Militantes de um partido político decidem realizar uma manifestação em uma importante avenida da cidade contra a situação econômica do país, e avisam a autoridade competente sobre data, hora e local de sua realização. Simpatizantes das políticas econômicas, por sua vez, ao tomarem conhecimento do referido evento, pretendem, sem solicitar autorização da autoridade competente, realizar, na mesma data, hora e local, manifestação favorável ao governo.

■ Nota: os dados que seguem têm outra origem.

(** X8.  The record [get_network_metrics] returns always has the
    connectivity field, a boolean that is true only when the ping probe
    returned text containing [ping successful] or [3 received]; and when
    [ss -tuln] prints something, [active_connections] is the number of
    line breaks in it, so never negative. *)
Theorem connectivity_is_always_reported self w metrics :
  snd (get_network_metrics self w) = Ok metrics ->
  (exists b,
     get "internet_connectivity" metrics = Some (VBool b) /\
     (b = true ->
      exists text,
        snd (_run_remote_command self w ping) = Ok (Some text) /\
        (contains "ping successful" text || contains "3 received" text) = true)) /\
  (forall text,
     snd (_run_remote_command self w "ss -tuln") = Ok (Some text) ->
     text <> "" ->
     get "active_connections" metrics
     = Some (VInt (Z.of_nat (count_char nl text)))).
Proof.
  intros Hm. split.
  - revert metrics Hm. unfold ping.
    destruct (snd (_run_remote_command self w "ping -c 3 8.8.8.8"))
      as [[text|]|e] eqn:Hping;
      [destruct text as [|c text]| |];
      unfold get_network_metrics; cbv zeta; exec;
      eexists; (split; [reflexivity|]); intros Hb; try discriminate;
      eexists; (split; [reflexivity | exact Hb]).
  - intros text Hprobe Hne. revert metrics Hm.
    destruct text as [|c text]; [contradiction|].
    assert (Hcount : len (split_on nl (String c text)) - 1
                     = Z.of_nat (count_char nl (String c text))).
    { unfold len. rewrite length_split_on. lia. }
    unfold get_network_metrics. cbv zeta. run; exec_done;
      rewrite <- Hcount; reflexivity.
Qed.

No caso em questão, considerados os elementos fornecidos, diante do disposto na Constituição Federal,
- A)os simpatizantes das políticas econômicas não poderão levar adiante sua intenção, pois frustraria a reunião dos militantes do partido político, já convocada para a mesma data, hora e local, e comunicada à autoridade competente.

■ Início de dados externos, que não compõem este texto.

Lemma update_only_inside_its_transaction_witness :
  let run := push_aab sample_extract (failing_store (PyStr "com.app.a")) sample_aabs
                      (PyStr "google") "user" "secret.json" (PyStr "alpha") PyNone
                      true false in
  let e := mkEdit "user" "secret.json" (PyStr "com.app.a") false true in
  nth_error (fst run) 2 = Some (EvEnter e None) /\
  nth_error (fst run) 4 = Some (EvExit e (Some (OtherError "RemoteError"))).
Proof.
  intros run e.
  destruct (update_only_inside_its_transaction sample_extract
              (failing_store (PyStr "com.app.a")) sample_aabs (PyStr "google")
              "user" "secret.json" (PyStr "alpha") PyNone true false
              3 e [("a1.aab", md "com.app.a" 1); ("a2.aab", md "com.app.a" 2)]
              [("track", PyStr "alpha")] eq_refl)
    as [i' [Hi [Henter Hexit]]].
  injection Hi as <-. split; [exact Henter | exact Hexit].
Defined.

(** X15. Every call of the update operation receives a non-empty list: all
    the extracted pairs of the transaction's package, in extraction order,
    and no pair of another package. *)
Theorem update_receives_whole_group
    (extract : list Aab -> Outcome (list ExtractedAab)) (st : Store)
    (aabs : list Aab) (target_store : PyVal) (username secret : string)
    (track rollout_percentage : PyVal) (dry_run contact_server : bool)
    (e : Edit) (xs : list ExtractedAab) (kw : Kwargs) :
  In (EvUpdateAab e xs kw)
     (fst (push_aab extract st aabs target_store username secret
                    track rollout_percentage dry_run contact_server)) ->
  xs <> [] /\
  Forall (fun p => package_name_of p = Some (edit_package_name e)) xs /\
  exists items, extract aabs = Returned items /\
                xs = filter (has_package_name (edit_package_name e)) items.
Proof.
  destruct (run_shapes extract st aabs target_store username secret track
              rollout_percentage dry_run contact_server)
    as [H|[H|[[x [H _]]|[items [groups [_ [_ [Hex [Hg H]]]]]]]]]; rewrite H; simpl.
  - contradiction.
  - contradiction.
  - intros [Hev|[Hev|[]]]; discriminate.
  - intros [Hev|[Hev|Hin]]; try discriminate.
    apply groups_events in Hin as [item [Hitem Hev]]. simpl in Hev.
    destruct Hev as [[f Hev]|[Hev|[f Hev]]]; try discriminate.
    injection Hev as -> -> _. simpl.
    apply group_returns_grouped in Hg. subst groups.
    unfold grouped, tabulate in Hitem. apply in_map_iff in Hitem as [k [<- Hk]].
    simpl. split; [|split].
    + apply first_seen_In, group_nonempty in Hk.
      intros Hnil. rewrite Hnil in Hk. simpl in Hk. lia.
    + apply Forall_forall. intros p Hp. apply filter_In in Hp as [_ Hp].
      now apply has_package_name_iff.
    + exists items. auto.
Qed.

Correta, porque a Constituição veda reunião que frustre outra anteriormente convocada para o mesmo local, ainda que ambas sejam pacíficas e previamente comunicadas.
- B)caberia à autoridade municipal reunir ambos os grupos e, mediante a assinatura de um termo de ajustamento de condutas, estabelecer o compromisso dos participantes de que ambos os eventos venham a ocorrer de maneira pacífica, sem armas.
Errada, porque a autoridade municipal não pode impor TAC para substituir a disciplina constitucional do direito de reunião.
- C)os simpatizantes das políticas econômicas podem se manifestar livremente, pois a Constituição garante o direito de reunião, independentemente de autorização do Poder Público, e ainda que em data, hora e local de outra reunião convocada anteriormente.
Errada, pois o direito de reunião não autoriza manifestação em horário e local de outra reunião previamente convocada e comunicada.
- D)nenhuma das manifestações poderia ocorrer, haja vista que dependem de prévia autorização por parte da autoridade competente, não bastando, para sua realização, o simples aviso prévio.
Errada, já que a Constituição exige apenas prévio aviso à autoridade competente, e não autorização prévia.
- E)diante do impasse, os militantes do partido político devem, com a intermediação do Ministério Público e as autoridades municipais, remarcar para data futura a realização do evento.
Errada, porque não há dever constitucional de remarcação por intermediação do Ministério Público quando a reunião já foi regularmente comunicada.
Gabarito: A
A Constituição protege o direito de reunião no art. 5º, XVI, mas não de forma absoluta. A regra é clara: você pode se reunir pacificamente, sem armas, em locais abertos ao público, independentemente de autorização, desde que haja prévio aviso à autoridade competente e que não frustre outra reunião anteriormente convocada para o mesmo local. É aqui que mora a pegadinha clássica da FCC: aviso prévio não é autorização, mas também não dá carta branca para “invadir” a manifestação alheia. No caso, os militantes do partido já comunicaram primeiro a autoridade sobre data, hora e local, então têm prioridade de uso daquele espaço naquele momento. Os simpatizantes até podem se manifestar, mas não no mesmo ponto e horário se isso frustrar a reunião já avisada. Por isso o gabarito é a letra A, que respeita exatamente a limitação constitucional ao direito de reunião.